What it does on each source update:

| Source state | Action | |---|---| | status: 'Success' + valid ID | Merges entity into target's keyed data | | status: 'Error' + valid ID | Records per-key error and status | | isLoading: true + valid ID | Sets per-key loading flag | | Data cleared (e.g. source.clear()) | Removes previous entity from target |

Full example — collect individual customer lookups into a cache:

// Feature store — fetches one customer at a time
interface CustomerStoreConfig {
  CUSTOMER_DETAILS: Customer;
}
export const CustomerStore = Store.for<CustomerStoreConfig>().build();

// Session store — accumulates all fetched customers
interface SessionStoreConfig {
  CUSTOMER_CACHE: KeyedResourceData<string, Customer>;
}

@Injectable({ providedIn: 'root' })
export class SessionStore {
  private readonly customerStore = inject(CustomerStore);
  private readonly store = inject(Store.for<SessionStoreConfig>().build());
  private readonly destroyRef = inject(DestroyRef);

  readonly customerCache = this.store.get('CUSTOMER_CACHE');

  constructor() {
    collectKeyed(this.customerStore, 'CUSTOMER_DETAILS', this.store, 'CUSTOMER_CACHE', {
      extractId: (data) => data?.id,
      destroyRef: this.destroyRef,
    });
  }

  // After loading customers "c1" and "c2", the cache contains:
  // {
  //   entities: { c1: Customer, c2: Customer },
  //   isLoading: { c1: false, c2: false },
  //   status: { c1: 'Success', c2: 'Success' },
  //   errors: {}
  // }
}

Design Decisions

Why signals instead of BehaviorSubject? Angular signals are synchronous, glitch-free, and template-native. They eliminate the need for async pipe, shareReplay, and manual unsubscription in components. RxJS stays in the service/facade layer where it belongs — for async operations.
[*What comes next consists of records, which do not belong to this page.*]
(** X18.  A line that is JSON but neither an object, a list nor a string (a
    number, [true], [null]) ends the stream: the chunks read so far are
    followed by the text of the [TypeError], and the lines after it are
    not read. *)
Theorem stream_ollama_response_ends_at_a_scalar_line (type_error_message : pyval -> string)
    (vs : list pyval) (line : text) (v : pyval) (after : list text)
    (broken : option failure) :
  truthy (Text line) = true ->
  json_loads (Text line) = Ok v ->
  match v with PNone | PBool _ | PInt _ | PFloat _ => True | _ => False end ->
  respond type_error_message
    (Replied None (map (fun v => Dumped (PDict [("response", v)])) vs ++ line :: after) broken)
  = vs ++ [PStr ("Error: " ++ type_error_message v)].
Proof.
  intros T L V. unfold respond. rewrite iter_lines_app, iter_lines_responses.
  cbn [iter_lines]. unfold on_line. rewrite T, L.
  destruct v; try destruct V; now rewrite app_nil_r.
Qed.

Lemma iter_lines_yields (type_error_message : pyval -> string)
    (lines : list text) (broken : option failure) :
  Forall (fun y => exists line d,
            In line lines /\ json_loads (Text line) = Ok (PDict d)
            /\ get d "response" = Some y)
         (fst (iter_lines type_error_message lines broken)).
Proof.
  induction lines as [|line lines IH]; simpl; [constructor|].
  assert (IH' : Forall (fun y => exists l d,
                          (line = l \/ In l lines) /\ json_loads (Text l) = Ok (PDict d)
                          /\ get d "response" = Some y)
                       (fst (iter_lines type_error_message lines broken))).
  { eapply Forall_impl; [|exact IH]. intros y (l & d & Hl & Hd). exists l, d.
    split; [now right|exact Hd]. }
  destruct (on_line type_error_message line) as [|v|e] eqn:O; [exact IH'| |constructor].
  destruct (iter_lines type_error_message lines broken) as [ys e]. simpl in *.
  constructor; [|exact IH'].
  unfold on_line in O. destruct (truthy (Text line)); [|discriminate].
  destruct (json_loads (Text line)) as [data|] eqn:J; [|discriminate].
  destruct data; try discriminate.
  - destruct (String.index 0 "response" s); discriminate.
  - destruct (existsb is_response l); discriminate.
  - destruct (get d "response") as [w|] eqn:G; [|discriminate].
    injection O as <-. exists line, d. split; [now left|now split].
Qed.

(** X19.  The stream of a call is made of values found under "response" in
    lines that are JSON objects, followed by at most one text of an
    error; when the POST fails, or on a status that [raise_for_status]
    refuses, no line is read and the stream is the text of the error. *)
Theorem stream_ollama_response_shape (type_error_message : pyval -> string) (r : reply) :
  exists ys tail,
    respond type_error_message r = ys ++ tail
    /\ (tail = [] \/ exists e, tail = [PStr (error_text e)])
    /\ match r with
       | Failed e => ys = [] /\ tail = [PStr (error_text e)]
       | Replied (Some message) _ _ =>
           ys = [] /\ tail = [PStr (error_text (OtherException message))]
       | Replied None lines _ =>
           Forall (fun y => exists line d,
                     In line lines /\ json_loads (Text line) = Ok (PDict d)
                     /\ get d "response" = Some y) ys
       end.
Proof.
  unfold respond. destruct r as [e|[message|] lines broken].
  - exists [], [PStr (error_text e)].
    split; [reflexivity|]. split; [right; now exists e|now split].
  - exists [], [PStr (error_text (OtherException message))].
    split; [reflexivity|]. split; [right; now eexists|now split].
  - pose proof (iter_lines_yields type_error_message lines broken) as Y.
    destruct (iter_lines type_error_message lines broken) as [ys [e|]]; cbn [fst] in Y.
    + exists ys, [PStr (error_text e)].
      split; [reflexivity|]. split; [right; now exists e|exact Y].
    + exists ys, []. split; [reflexivity|]. split; [now left|exact Y].
Qed.

(** ** The forms of [app.py] *)

Lemma rstrip_idempotent (s : string) : rstrip (rstrip s) = rstrip s.
Proof.
  induction s as [|a s IH]; [reflexivity|]. simpl.
  destruct (rstrip s) as [|b r] eqn:E.
  - destruct (isspace a) eqn:A; [reflexivity|]. simpl. now rewrite A.
  - simpl. simpl in IH. now rewrite IH.
Qed.

Lemma lstrip_head (s : string) :
  lstrip s = "" \/ exists a r, lstrip s = String a r /\ isspace a = false.
Proof.
  induction s as [|a s IH]; simpl; [now left|].
  destruct (isspace a) eqn:A; [exact IH|]. right. now exists a, s.
Qed.

Lemma rstrip_head (a : ascii) (s : string) :
  isspace a = false -> exists r, rstrip (String a s) = String a r.
Proof.
  intros A. simpl. destruct (rstrip s); [rewrite A|]; eauto.
Qed.

Lemma strip_idempotent (s : string) : strip (strip s) = strip s.
Proof.
  unfold strip. destruct (lstrip_head s) as [E|(a & r & E & A)]; rewrite E; [reflexivity|].
  destruct (rstrip_head a r A) as (r' & R). rewrite R at 1. simpl lstrip. rewrite A.
  rewrite <- R. apply rstrip_idempotent.
Qed.

Lemma lstrip_blank (s : string) :
  lstrip s = "" <-> forallb isspace (list_ascii_of_string s) = true.
Proof.
  induction s as [|a s IH]; simpl; [split; reflexivity|].
  destruct (isspace a); simpl; [exact IH|]. split; discriminate.
Qed.

Lemma strip_blank (s : string) :
  strip s = "" <-> forallb isspace (list_ascii_of_string s) = true.
Proof.
  rewrite <- lstrip_blank. unfold strip.
  destruct (lstrip_head s) as [E|(a & r & E & A)]; rewrite E; [split; reflexivity|].
  destruct (rstrip_head a r A) as (r' & R). rewrite R. split; discriminate.
Qed.

(** X20.  [validate_required_field] raises [ValueError], with the name of the
    field in the message, exactly for a value that is empty or all white
    space; every other value is returned stripped, which leaves it
    non-empty and without white space at either end. *)
Theorem validate_required_field_strips (value field_name : string) :
  (forallb isspace (list_ascii_of_string value) = true ->
   validate_required_field value field_name
   = inr (ValueError (field_name ++ " is required")))
  /\ (forallb isspace (list_ascii_of_string value) = false ->
      validate_required_field value field_name = inl (strip value)
      /\ strip value <> ""
      /\ strip (strip value) = strip value).
Proof.
  unfold validate_required_field. split; intros H.
  - apply strip_blank in H. rewrite H. now rewrite orb_true_r.
  - assert (N : strip value <> "").
    { intros E. apply strip_blank in E. congruence. }
    split; [|split; [exact N|apply strip_idempotent]].
    destruct (String.eqb_spec value "") as [->|_]; [now elim N|].
    destruct (String.eqb_spec (strip value) ""); [contradiction|reflexivity].
Qed.

Lemma validate_required_field_inl (value field_name s : string) :
  validate_required_field value field_name = inl s ->
  s = strip value /\ s <> "".
Proof.
  unfold validate_required_field.
  destruct (String.eqb value ""); [discriminate|].
  destruct (String.eqb_spec (strip value) ""); [discriminate|].
  simpl. intros [= <-]. now split.
Qed.

Lemma fmap_valid_inv {A B} (f : A -> B) (v : validation A) (r : B) :
  fmap f v = Valid r -> exists t, v = Valid t /\ r = f t.
Proof. destruct v; [|discriminate]. intros [= <-]. eauto. Qed.

Lemma both_valid_inv {A B} (a : validation A) (b : validation B) (x : A) (y : B) :
  both a b = Valid (x, y) -> a = Valid x /\ b = Valid y.
Proof. destruct a, b; try discriminate. now intros [= <- <-]. Qed.

Lemma validate_field_str (kw : dict) (n : string) (lo : nat) (hi : option nat)
    (d : option string) (s x : string) :
  get kw n = Some (PStr s) ->
  validate_field kw (Field n (Str lo hi) d) = Valid x -> x = s.
Proof.
  unfold validate_field. cbn [name ty]. intros ->. cbn [validate_value validate_str].
  destruct (Nat.ltb (String.length s) lo); [discriminate|].
  destruct hi as [h|]; [destruct (Nat.ltb h (String.length s)); [discriminate|]|];
    now intros [= <-].
Qed.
Why not NgRx / NGXS / Elf? Those are general-purpose state management libraries with actions, reducers, and effects. flurryx solves a narrower problem: the loading/data/error lifecycle of API calls. If your needs are "fetch data, show loading, handle errors, cache results", flurryx is the right size.

Why Partial<Record> instead of Map for keyed data? Plain objects work with Angular's change detection and signals out of the box. Maps require additional serialization. This also means zero migration friction.
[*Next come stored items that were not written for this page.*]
Example out_main_names : Name <$> Matches out_main = ["main.foo"; "main.bar"].
Proof. vm_compute. reflexivity. Qed.

Example out_capped_names : Name <$> Matches (BuildOutput a_out re_main 3 1) = ["main.foo"].
Proof. vm_compute. reflexivity. Qed.

Example out_no_cap : Matches (BuildOutput a_out re_main 3 0) = [].
Proof. vm_compute. reflexivity. Qed.

Example ui_frame1_scroll :
  asm_scroll (MatchUI ui_frame1) = 100001 ∧ src_scroll (MatchUI ui_frame1) = 100000.
Proof. vm_compute. done. Qed.


(** C5 on [lensm -filter ( a.out]. *)
Lemma main_invalid_pattern_witness :
  main cl_bad_pattern () =
    (Panic "error parsing regexp: missing closing )", (), [EvCompile "("]).
Proof.
  apply (main_invalid_pattern cl_bad_pattern "error parsing regexp: missing closing )");
    [reflexivity | discriminate | discriminate].
Defined.

(** C6 on [lensm -filter main. b.out], where b.out is not an executable. *)
Lemma main_format_error_witness :
  result_of (main cl_bad_exe ()) = Panic "open b.out: no such file or directory" ∧
  Forall (λ ev, is_ui ev = false) (trace_of (main cl_bad_exe ())).
Proof.
  apply (main_format_error cl_bad_exe re_main);
    [discriminate | discriminate | reflexivity | left; reflexivity].
Defined.


(** C8 on [ui_start]: target 5 is out of range, target 1 is a new match,
    and, once match 1 is selected, target 1 is the selected match. *)
Lemma selectIndex_cases_witness :
  selectIndex 5 ui_start = (Ret (), cleared ui_start, []) ∧
  selectIndex 1 ui_start = (Ret (), selected 1 ui_start, []) ∧
  selectIndex 1 (selected 1 ui_start) =
    (Ret (), set_Matches (set_Selected_ 1 (UI_Matches (selected 1 ui_start)))
               (selected 1 ui_start), []).
Proof.
  split; [|split].
  - apply (proj1 (selectIndex_cases ui_start out_main 5 eq_refl)). right. by vm_compute.
  - apply (proj2 (proj2 (selectIndex_cases ui_start out_main 1 eq_refl))).
    + by vm_compute.
    + discriminate.
  - apply (proj1 (proj2 (selectIndex_cases (selected 1 ui_start) out_main 1 eq_refl))).
    + by vm_compute.
    + reflexivity.
Defined.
Why experimentalDecorators? The decorators use TypeScript's legacy decorator syntax. TC39 decorator migration is planned for a future release.
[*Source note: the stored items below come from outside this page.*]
(** * MZifier: the rewrite engine of the MV-to-MZ plugin converter

    A shallow embedding of [MZifier.py] (the four rule stages and
    [convert_text]) together with the part of Python's [re] and [str]
    semantics that the four stages rely on.

    Text is a list of characters.  A character is an 8-bit code point, so
    the model covers every Python string whose code points are below 256;
    the character classes ([\s], [\w], line boundaries) are the ones
    Python 3 uses for such code points in [str] patterns.

    The functions are embedded twice: first with lists as values, in a
    monad that reads the module-level names and may raise; then, in
    the module [Obj], with lists as objects in a store, for what is
    said about the objects a call makes and changes. *)

From Stdlib Require Import Ascii String Bool Arith Lia List.
From Stdlib Require Import Numbers.DecimalString.
Import ListNotations.

Local Open Scope char_scope.
Local Open Scope list_scope.

(** ** Text *)

Definition text := list ascii.

Definition str (s : string) : text := list_ascii_of_string s.

Definition nl : ascii := "010".
Definition cr : ascii := "013".
Definition backslash : ascii := "\".

Definition text_eqb (a b : text) : bool :=
  if list_eq_dec ascii_dec a b then true else false.

Definition opt_is {A} (o : option A) : bool :=
  match o with Some _ => true | None => false end.

(** [prefixb p s]: [s] starts with [p]. *)
Fixpoint prefixb (p s : text) : bool :=
  match p, s with
  | [], _ => true
  | a :: p', b :: s' => Ascii.eqb a b && prefixb p' s'
  | _ :: _, [] => false
  end.

(** Python's [needle in hay] on strings. *)
Fixpoint contains (needle hay : text) : bool :=
  prefixb needle hay ||
  match hay with
  | [] => false
  | _ :: hay' => contains needle hay'
  end.

(** Python's [sep.join(parts)]. *)
Fixpoint join (sep : text) (parts : list text) : text :=
  match parts with
  | [] => []
  | [p] => p
  | p :: rest => p ++ sep ++ join sep rest
  end.

(** Python's [list.insert(i, x)] for a non-negative index. *)
Definition list_insert {A} (i : nat) (x : A) (l : list A) : list A :=
  firstn i l ++ x :: skipn i l.

(** Python's [str(n)] for a non-negative integer. *)
Definition str_of_nat (n : nat) : text :=
  str (NilEmpty.string_of_uint (Nat.to_uint n)).

(** ** Character classes of Python 3 [str] patterns (code points < 256) *)

Definition code (c : ascii) : nat := nat_of_ascii c.

Definition in_range (lo hi : nat) (c : ascii) : bool :=
  Nat.leb lo (code c) && Nat.leb (code c) hi.

(** [str.isspace], which is what [\s] tests. *)
Definition is_space (c : ascii) : bool :=
  in_range 9 13 c || in_range 28 32 c || Nat.eqb (code c) 133 || Nat.eqb (code c) 160.

(** [str.isalnum] or underscore, which is what [\w] and [\b] test. *)
Definition is_word (c : ascii) : bool :=
  in_range 48 57 c || in_range 65 90 c || Nat.eqb (code c) 95 || in_range 97 122 c
  || Nat.eqb (code c) 170 || in_range 178 179 c || Nat.eqb (code c) 181
  || in_range 185 186 c || in_range 188 190 c
  || in_range 192 214 c || in_range 216 246 c || in_range 248 255 c.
Why tsup instead of ng-packagr? flurryx contains no Angular components, templates, or directives — just TypeScript that calls signal() at runtime. Angular Package Format (APF) adds complexity without benefit here. tsup produces ESM + CJS + .d.ts in milliseconds.


Contributing

git clone https://github.com/fmflurry/flurryx.git
cd flurryx
npm install
npm run build
npm run test

| Command | What it does | | ----------------------- | ------------------------------------------------ | | npm run build | Builds all packages (ESM + CJS + .d.ts) via tsup | | npm run test | Runs vitest across all packages | | npm run test:coverage | Tests with v8 coverage report | | npm run typecheck | tsc --noEmit across all packages |

Monorepo managed with npm workspaces. Versioning with changesets.